## Exercise goal
A verbatim transcript of the lines below, starting at the first and ending with the one that holds "(RR_Offset ra_offset) =>", is what should be produced.

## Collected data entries
Definition translate_into_unwind_rule {X} (cfa_rule : CfaRule X) (bp_rule ra_rule : option (RegisterRule X)) :
    result ConversionError UnwindRuleX86_64 :=
  match ra_rule with
  | None | Some RR_Undefined => Ok EndOfStack
  | Some (RR_Offset ra_offset) =>
      if negb (ra_offset =? -8) then Err ReturnAddressRuleWithUnexpectedOffset
      else
        match cfa_rule with
        | Cfa_RegisterAndOffset register offset =>
            if register =? DW_RSP then
              sp_offset_by_8 ← ok_or SpOffsetDoesNotFit (try_u 16 (Z.quot offset 8));
              fp_cfa_offset ← register_rule_to_cfa_offset bp_rule;
              match fp_cfa_offset with
              | None => mret (OffsetSp sp_offset_by_8)
              | Some bp_cfa_offset =>
                  bp_storage ← ok_or FpStorageOffsetDoesNotFit
                    (try_s 16 (Z.quot (as_s 64 (offset + bp_cfa_offset)) 8));
                  mret (OffsetSpAndRestoreBp sp_offset_by_8 bp_storage)
              end
            else if register =? DW_RBP then
              bp_cfa_offset ← register_rule_to_cfa_offset bp_rule;
              bp_cfa_offset ← ok_or FramePointerRuleDoesNotRestoreBp bp_cfa_offset;
              if (offset =? 16) && (bp_cfa_offset =? -16) then mret UseFramePointer
              else Err FramePointerRuleHasStrangeBpOffset
            else Err CfaIsOffsetFromUnknownRegister
        | Cfa_Expression _ => Err CfaIsExpression
        end
  | _ => Err ReturnAddressRuleWasWeird
  end.
Definition register_rule_to_cfa_offset {X} (rule : option (RegisterRule X)) : result ConversionError (option Z) :=
  match rule with
  | None => Ok None
  | Some rule =>
      match rule with
      | RR_Undefined | RR_SameValue => Ok None
      | RR_Offset offset => Ok (Some offset)
      | _ => Err RegisterNotStoredRelativeToCfa
      end
  end.

(** [i16::try_from((offset + cfa_offset) / 8).map_err(..)]. *)
Definition storage_offset_by_8 (e : ConversionError) (offset cfa_offset : Z) : result ConversionError Z :=
  ok_or e (try_s 16 (Z.quot (as_s 64 (offset + cfa_offset)) 8)).

Definition translate_into_unwind_rule {X} (cfa_rule : CfaRule X) (fp_rule lr_rule : option (RegisterRule X)) :
    result ConversionError UnwindRuleAarch64 :=
  match cfa_rule with
  | Cfa_RegisterAndOffset register offset =>
      if register =? DW_SP then
        sp_offset_by_16 ← ok_or SpOffsetDoesNotFit (try_u 16 (Z.quot offset 16));
        lr_cfa_offset ← register_rule_to_cfa_offset lr_rule;
        fp_cfa_offset ← register_rule_to_cfa_offset fp_rule;
        match lr_cfa_offset, fp_cfa_offset with
        | None, Some _ => Err RestoringFpButNotLr
        | None, None =>
            match lr_rule with
            | None => mret (OffsetSp sp_offset_by_16)
            | Some RR_Undefined => mret (OffsetSpIfFirstFrameOtherwiseStackEndsHere sp_offset_by_16)
            | _ => mret (OffsetSp sp_offset_by_16)
            end
        | Some lr_cfa_offset, None =>
            lr_storage ← storage_offset_by_8 LrStorageOffsetDoesNotFit offset lr_cfa_offset;
            mret (OffsetSpAndRestoreLr sp_offset_by_16 lr_storage)
        | Some lr_cfa_offset, Some fp_cfa_offset =>
            lr_storage ← storage_offset_by_8 LrStorageOffsetDoesNotFit offset lr_cfa_offset;
            fp_storage ← storage_offset_by_8 FpStorageOffsetDoesNotFit offset fp_cfa_offset;
            mret (OffsetSpAndRestoreFpAndLr sp_offset_by_16 fp_storage lr_storage)
        end
      else if register =? DW_X29 then
        lr_cfa_offset ← register_rule_to_cfa_offset lr_rule;
        lr_cfa_offset ← ok_or FramePointerRuleDoesNotRestoreLr lr_cfa_offset;
        fp_cfa_offset ← register_rule_to_cfa_offset fp_rule;
        fp_cfa_offset ← ok_or FramePointerRuleDoesNotRestoreFp fp_cfa_offset;
        if (offset =? 16) && (fp_cfa_offset =? -16) && (lr_cfa_offset =? -8) then mret UseFramePointer
        else
          sp_offset_from_fp_by_8 ← ok_or SpOffsetFromFpDoesNotFit (try_u 16 (Z.quot offset 8));
          lr_storage ← storage_offset_by_8 LrStorageOffsetDoesNotFit offset lr_cfa_offset;
          fp_storage ← storage_offset_by_8 FpStorageOffsetDoesNotFit offset fp_cfa_offset;
          mret (UseFramepointerWithOffsets sp_offset_from_fp_by_8 fp_storage lr_storage)
      else Err CfaIsOffsetFromUnknownRegister
  | Cfa_Expression _ => Err CfaIsExpression
  end.

Section unwind.
  Context {C : Type} `{Gimli C}.

(** The registers recovered for the caller: strict after the first frame, lenient
    in it. *)
Definition recovered_fp_lr (section : UnwindSection) (fp_rule lr_rule : option (RegisterRule UnwindExpression))
    (cfa : Z) (encoding : Encoding) (is_first_frame : bool) (regs : UnwindRegsAarch64) (read_stack : stack_reader) :
    result (DwarfUnwinderError GError) (Z * Z) :=
  let new_fp := eval_register_rule section fp_rule cfa encoding (fp regs) regs read_stack in
  let new_lr := eval_register_rule section lr_rule cfa encoding (lr regs) regs read_stack in
  if negb is_first_frame then
    if cfa <=? sp regs then Err StackPointerMovedBackwards
    else
      new_fp ← ok_or CouldNotRecoverFramePointer new_fp;
      new_lr ← ok_or CouldNotRecoverReturnAddress new_lr;
      mret (new_fp, new_lr)
  else mret (default (fp regs) new_fp, default (lr regs) new_lr).
Lemma epilogue_rule_exec pops rs regs first sp' bp' ra :
  Forall encodable pops -> Forall usual_pop pops -> Z.of_nat (length pops) < 2 ^ 15 - 1 ->
  regs_wf regs -> sp' + 8 < 2 ^ 64 -> ra <> 0 ->
  run_pops pops rs (sp regs) (bp regs) = Some (sp', bp') -> rs sp' = Some ra ->
  exec_x86_64 (epilogue_rule (Z.of_nat (length pops)) (last_rbp pops 0 None)) first rs regs =
    (Ok (Some ra), set_bp bp' (set_sp (sp' + 8) (set_ip ra regs))).
Proof.
  intros He Hu Hpl Hwf Hsp' Hra Hrun Hread.
  pose proof (reg_get_u64 regs RSP Hwf) as Hsp. change (reg_get regs RSP) with (sp regs) in Hsp.
  apply (run_pops_spec _ _ _ _ 0 None) in Hrun as [-> Hbp]; [|done..].
  set (n := Z.of_nat (length pops)) in *. pose proof Hsp as Hsp2. unfold in_u in Hsp2.
  replace (sp regs + 8 * n + 8) with (sp regs + 8 * (n + 1)) in * by lia.
  assert (Hfin : forall b, finish_exec (sp regs) (sp regs + 8 * (n + 1)) b rs regs =
    (Ok (Some ra), set_bp b (set_sp (sp regs + 8 * (n + 1)) (set_ip ra regs)))).
  { intros b. apply finish_exec_at; [done|lia|done| |done]. rewrite <- Hread. f_equal. lia. }
  assert (Hadd : checked_add 64 (sp regs) ((n + 1) * 8) = Some (sp regs + 8 * (n + 1))).
  { apply checked_add_Some. unfold in_u. lia. }
  unfold epilogue_rule, exec_x86_64, new_sp_bp. destruct (n =? 0) eqn:E0; bool_to_prop.
  - assert (pops = []) as -> by (destruct pops; [done|]; cbn in n; lia). cbn in Hbp. subst bp'.
    st_bind. rewrite no_overflow_spec. change (checked_add 64 (sp regs) 8) with (checked_add 64 (sp regs) ((0 + 1) * 8)).
    rewrite <- E0, Hadd. apply Hfin.
  - rewrite as_u_small by (unfold in_u; lia).
    destruct (last_rbp pops 0 None) as [k|] eqn:Ek.
    + apply last_rbp_bounds in Ek; [|done|lia]. st_bind. rewrite no_overflow_spec, Hadd.
      rewrite st_bind_spec, no_overflow_spec.
      assert (checked_add_signed (sp regs) (k * 8) = Some (sp regs + 8 * (k - 0))) as ->.
      { apply checked_add_signed_u64_Some; unfold in_u, in_s; lia. }
      rewrite st_bind_spec, Hbp, st_ret_spec. apply Hfin.
    + subst bp'. st_bind. rewrite no_overflow_spec, Hadd. apply Hfin.
Qed.

(** C34: the analysis finds exactly the epilogues, and their rule unwinds like running
    them. It gives a rule if and only if the bytes at the program counter decode as
    [pop]s (fewer than 2^15 - 1) followed by a return, or by a jump with a [pop] before it.
    Where no [pop] is a [pop rsp] or a [pop rbp] with a redundant prefix, executing the rule gives
    the stack pointer, the [rbp] and the return address that running these [pop]s
    and returning leaves, each [pop] writing the register its encoding names. *)
Theorem epilogue_rule_unwinds text_bytes pc_offset
    (Hu8 : Forall u8 text_bytes) (Hpc : (pc_offset <= length text_bytes)%nat) :
  (forall pops, in_epilogue text_bytes pc_offset pops -> Z.of_nat (length pops) < 2 ^ 15 - 1 ->
     exists rule, rule_from_epilogue_analysis text_bytes pc_offset = Ok (Some rule) /\
       (Forall usual_pop pops -> forall rs regs first sp' bp' ra,
          regs_wf regs -> sp' + 8 < 2 ^ 64 -> ra <> 0 ->
          run_pops pops rs (sp regs) (bp regs) = Some (sp', bp') -> rs sp' = Some ra ->
          exec_x86_64 rule first rs regs = (Ok (Some ra), set_bp bp' (set_sp (sp' + 8) (set_ip ra regs))))) /\
  ((forall pops, ~ in_epilogue text_bytes pc_offset pops) ->
     rule_from_epilogue_analysis text_bytes pc_offset = Ok None).
Proof.
  cbn [rule_from_epilogue_analysis InstructionAnalysis_x86_64]. unfold unwind_rule_from_detected_epilogue, split_at.
  rewrite (proj2 (Nat.leb_le _ _) Hpc). cbn [mbind result_bind]. unfold mret, result_ret. split.
  - intros pops (He & tail & Hbytes & Hend) Hpl. rewrite Hbytes.
    rewrite epilogue_loop_run by (try done; try lia; first [by right|by apply Forall_take]). cbn [fmap option_fmap option_map].
    eexists. split; [reflexivity|]. intros Hu rs regs first sp' bp' ra. by apply epilogue_rule_exec.
  - intros Hno. destruct (epilogue_loop _ _ 0 None) as [res|] eqn:El; [|done]. exfalso.
    apply epilogue_loop_decodes in El as (pops & tail & He & Hb & b & rest & -> & Hc);
      [|by apply Forall_take|by apply Forall_drop].
    apply (Hno pops). split; [done|]. exists (b :: rest). split; [done|]. exists b, rest. split; [done|].
    destruct Hc as [|[? [|]]]; [by left|done|by right].
Qed.
(** What the detector says of a slice. *)
Lemma analyze_slice_spec text_bytes pc_offset s f l :
  Forall u8 text_bytes ->
  Epilogue.analyze_slice Epilogue.new_detector text_bytes pc_offset = Ok (Epilogue.FoundReturnOrTailCall s f l) ->
  exists ws instrs rest,
    chunks_exact (drop pc_offset text_bytes) = ws ++ rest /\ Forall2 encodes ws instrs /\
    Forall is_epilogue_instr instrs /\ leaves_function text_bytes (pc_offset + 4 * length ws) /\
    forall rs m m', Z.of_nat (length instrs) <= 127 -> m_sp m mod 16 = 0 -> run_instrs rs instrs m = Some m' ->
      agrees rs m m' 127 (Epilogue.MkDetector s f l).
Proof.
  intros Hb Ha. unfold Epilogue.analyze_slice, split_at in Ha.
  destruct (pc_offset <=? length text_bytes)%nat; [|discriminate Ha]. cbn [mbind result_bind] in Ha.
  pose proof (analyze_instruction_tail_call (read_u32 (drop pc_offset text_bytes))) as Ht.
  assert (Hstop : leaves_function text_bytes pc_offset -> s = 0 /\ f = None /\ l = None ->
    exists ws instrs rest,
      chunks_exact (drop pc_offset text_bytes) = ws ++ rest /\ Forall2 encodes ws instrs /\
      Forall is_epilogue_instr instrs /\ leaves_function text_bytes (pc_offset + 4 * length ws) /\
      forall rs m m', Z.of_nat (length instrs) <= 127 -> m_sp m mod 16 = 0 -> run_instrs rs instrs m = Some m' ->
        agrees rs m m' 127 (Epilogue.MkDetector s f l)).
  { intros Hl (-> & -> & ->). eexists [], [], _. split_and!; [done|constructor|constructor|by rewrite Nat.add_0_r|].
    intros rs m m' _ _ [= <-]. apply (agrees_mono _ _ _ 0); [lia|apply agrees_new]. }
  destruct (drop pc_offset text_bytes) as [|b0 [|b1 [|b2 [|b3 bytes]]]] eqn:Hd; [discriminate Ha..|].
  cbn [length Nat.ltb Nat.leb drop take] in Ha. unfold mret, result_ret in Ha. injection Ha as Ha.
  destruct (Epilogue.analyze_instruction _) as [|k|k|] eqn:Hi in Ha; rewrite ?Hi in Ht; [done| | |].
  - destruct Ht as [Hk Hbr]. apply Hstop.
    + unfold leaves_function. rewrite Hd. destruct Hbr; auto.
    + repeat case_match; by simplify_eq.
  - destruct (Epilogue.auth_tail_call_at text_bytes pc_offset k) eqn:Hk; [|done].
    apply Hstop; [by eapply auth_tail_call_leaves|by simplify_eq].
  - rewrite drop_0 in Ha. change (read_u32 _) with (from_le_bytes [b0; b1; b2; b3]) in Ha.
    apply analyze_loop_spec in Ha as (ws & instrs & rest & Hc & He & Hei & Hl & Hrun);
      [|rewrite <- Hd; by apply Forall_drop].
    exists ws, instrs, rest. split_and!; [done..| |].
    + rewrite <- Hd in Hl. by apply leaves_function_drop.
    + intros rs m m' Hlen H16 Hr. eapply (Hrun rs m m m' 0); [lia|lia|done|apply agrees_new|done].
Qed.

(** Reading a restored register where the rule says. *)
Lemma read_at_restored {S} rs base loc v by_8 (st : S) :
  u64 base -> (forall a v, rs a = Some v -> u64 a) -> loc mod 8 = 0 -> i32 loc -> rs (base + loc) = Some v ->
  try_s 16 (Z.quot loc 8) = Some by_8 -> i16 by_8 /\ read_at rs base by_8 st = (Ok v, st).
Proof.
  intros Hbase Hrs H8 Hi Hv Ht. apply try_s_Some in Ht as [-> Hr]. split; [done|].
  assert (Hq : Z.quot loc 8 * 8 = loc).
  { assert (loc = loc / 8 * 8) as -> by (Z.div_mod_to_equations; lia). by rewrite Z.quot_mul by lia. }
  unfold read_at. rewrite Hq, st_bind_spec, no_overflow_spec.
  assert (checked_add_signed base loc = Some (base + loc)) as ->; [|by rewrite read_word_spec, Hv].
  apply checked_add_signed_u64_Some; [done|unfold in_s in *; lia|]. split; [done|]. by eapply Hrs.
Qed.
(** C37: on Windows the cached rule of an epilog unwinds like performing the rest of
    the epilog. When the remaining instructions have a rule, and performing them
    and popping the return address succeeds with a nonnull one, executing the rule
    returns the same address and leaves the same registers, and also moves the
    instruction pointer, which performing the instructions leaves behind. *)
Theorem epilog_rule_agrees frame instructions rule first rs regs ra regs1 regs2
    (Hrule : for_sequence_of_offset_or_pop (from_epilog_instruction <$> instructions) = Some rule)
    (Hwf : regs_wf regs) (Hal : epilog_aligned instructions)
    (Hsp : sp regs + epilog_size instructions + 8 < 2 ^ 64)
    (Hrun : run_epilog frame rs instructions regs = (Ok tt, regs1))
    (Hra : pop_return_address rs regs1 = (Ok ra, regs2)) (Hne : ra <> 0) :
  exec_x86_64 rule first rs regs = (Ok (Some ra), set_ip ra regs2).
Proof.
  pose proof (reg_get_u64 regs RSP Hwf) as Hspu. pose proof (epilog_size_nonneg _ Hal) as Hge.
  rewrite (sequence_rule_exec _ _ _ _ _ Hrule Hspu). destruct Hwf as (Hlen & _ & _).
  change (reg_get regs RSP) with (sp regs) in Hspu. unfold in_u in Hspu.
  assert (Hself : set_rsp (sp regs) regs = regs) by (by apply reg_set_same).
  rewrite <- Hself in Hrun.
  destruct (run_epilog_ops frame rs instructions (sp regs) regs regs1) as (regs' & Hops & -> & Hl & Hspr & Hip);
    [done|by eapply sequence_has_no_none|done|lia|lia|done|].
  set (s' := sp regs + epilog_size instructions) in *.
  unfold pop_return_address in Hra. rewrite st_bind_spec, st_get_spec in Hra. cbv zeta in Hra.
  rewrite reg_get_set_rsp in Hra by done. rewrite st_bind_spec in Hra. unfold pe_read_stack, st_lift in Hra.
  destruct (rs s') as [v|] eqn:Ev; cbn [ok_or] in Hra; [|done].
  rewrite st_bind_spec, st_modify_spec, st_ret_spec in Hra. unfold set_rsp in Hra. rewrite reg_set_set_eq in Hra.
  replace (s' +64 8) with (s' + 8) in Hra by (unfold s'; unfold_words; rewrite Z.mod_small; lia). simplify_eq.
  unfold run_ops_and_return. rewrite st_bind_spec, st_get_spec, st_bind_spec, Hops, st_bind_spec, no_overflow_spec.
  rewrite (proj2 (checked_add_Some 64 s' 8 (s' + 8))) by (unfold s', in_u; lia).
  rewrite st_bind_spec, st_get_spec. unfold finish_exec. rewrite st_bind_spec, read_word_spec.
  replace (s' + 8 -64 8) with s' by (unfold s'; unfold_words; rewrite Z.mod_small; lia).
  rewrite Ev, (proj2 (Z.eqb_neq ra 0)) by done. rewrite st_bind_spec, st_get_spec.
  rewrite (proj2 (Z.eqb_neq (s' + 8) (sp regs))) by (unfold s'; lia). cbn [andb].
  st_bind. f_equal. unfold set_bp, set_sp, bp. rewrite reg_set_set_ne by done.
  change (reg_get regs' RBP) with (reg_get (set_ip ra regs') RBP).
  by rewrite (reg_set_same RBP (set_ip ra regs')).
Qed.

Definition example_epilog : list FunctionEpilogInstruction := [AddSP 16; PopInstruction P_RBP; PopInstruction P_RBX].
Definition example_words (a : Z) : option Z :=
  if a =? 1016 then Some 5000 else if a =? 1024 then Some 6000 else if a =? 1032 then Some 7777 else None.

Lemma epilog_rule_agrees_witness :
  exists rule regs2, for_sequence_of_offset_or_pop (from_epilog_instruction <$> example_epilog) = Some rule /\
    exec_x86_64 rule true example_words (regs_new 4242 1000 2000) = (Ok (Some 7777), set_ip 7777 regs2) /\
    bp regs2 = 5000.
Proof.
  eexists _, _. split; [vm_compute; reflexivity|].
  split; [eapply (epilog_rule_agrees None example_epilog)|].
  - reflexivity.
  - split_and!; [done|apply (bool_decide_unpack _); by vm_compute|by vm_compute].
  - repeat constructor; try done; by exists 2.
  - by vm_compute.
  - vm_compute. reflexivity.
  - vm_compute. reflexivity.
  - discriminate.
  - vm_compute. reflexivity.
Defined.
(* ===== verification/Unwinder.v ===== *)
(** * Unwinding one frame through the rule cache

    Models the unwinding half of [vendor/framehop/src/unwinder.rs]: [with_cache],
    [unwind_frame], [unwind_frame_signal_aware] and [UnwindIterator], and the
    cache of [cache.rs]. The callback that consults a module's unwind data is an
    argument, as it is of [with_cache]. *)
From S2P Require Import Prelude CodeAddress UnwindRule Generation ModuleList RuleCache X86Regs X86Rules.

(** [Cache]: [C] is gimli's preallocated [UnwindContext]. *)
Record Cache (R C : Type) : Type := MkCache {
  gimli_unwind_context : C;
  rule_cache : RuleCache R;
}.
Arguments MkCache {R C}.
Arguments gimli_unwind_context {R C}.
Arguments rule_cache {R C}.

(** What an unwind step changes: the registers and the cache. *)
Record UState (R Regs C : Type) : Type := MkUState {
  st_regs : Regs;
  st_cache : Cache R C;
}.
Arguments MkUState {R Regs C}.
Arguments st_regs {R Regs C}.
Arguments st_cache {R Regs C}.

Inductive UnwindIteratorState : Type :=
  | Initial (pc : Z)
  | Unwinding (address : FrameAddress)
  | Done.

Section Unwinder.
  Context {D R Regs C E : Type} `{UnwindRule R Regs}.

Definition Cache_new (context : C) : Cache R C := MkCache context RuleCache_new.

Definition set_rule_cache (rc : RuleCache R) (s : UState R Regs C) : UState R Regs C :=
  MkUState (st_regs s) (MkCache (gimli_unwind_context (st_cache s)) rc).

(** Runs a computation that only changes the registers. *)
Definition on_regs {A} (m : exec_m Regs A) : ST (UState R Regs C) (fault Error) A :=
  fun s => let '(r, regs) := m (st_regs s) in (r, MkUState regs (st_cache s)).

(** [unwind_frame_impl] of an architecture; its errors are the [UnwinderError]s. *)
Definition frame_callback : Type :=
  Module_ D -> FrameAddress -> Z -> stack_reader -> ST (UState R Regs C) (fault E) (UnwindResult R).

Definition not_interrupted (result : option Z) : option (Z * bool) :=
  (fun address => (address, false)) <$> result.

(** How [with_cache] goes on after a cache miss. *)
Inductive rule_or_address : Type :=
  | UseRule (rule : R)
  | ReturnNow (address : Z) (interrupted : bool).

## Response
Definition translate_into_unwind_rule {X} (cfa_rule : CfaRule X) (bp_rule ra_rule : option (RegisterRule X)) :
    result ConversionError UnwindRuleX86_64 :=
  match ra_rule with
  | None | Some RR_Undefined => Ok EndOfStack
  | Some (RR_Offset ra_offset) =>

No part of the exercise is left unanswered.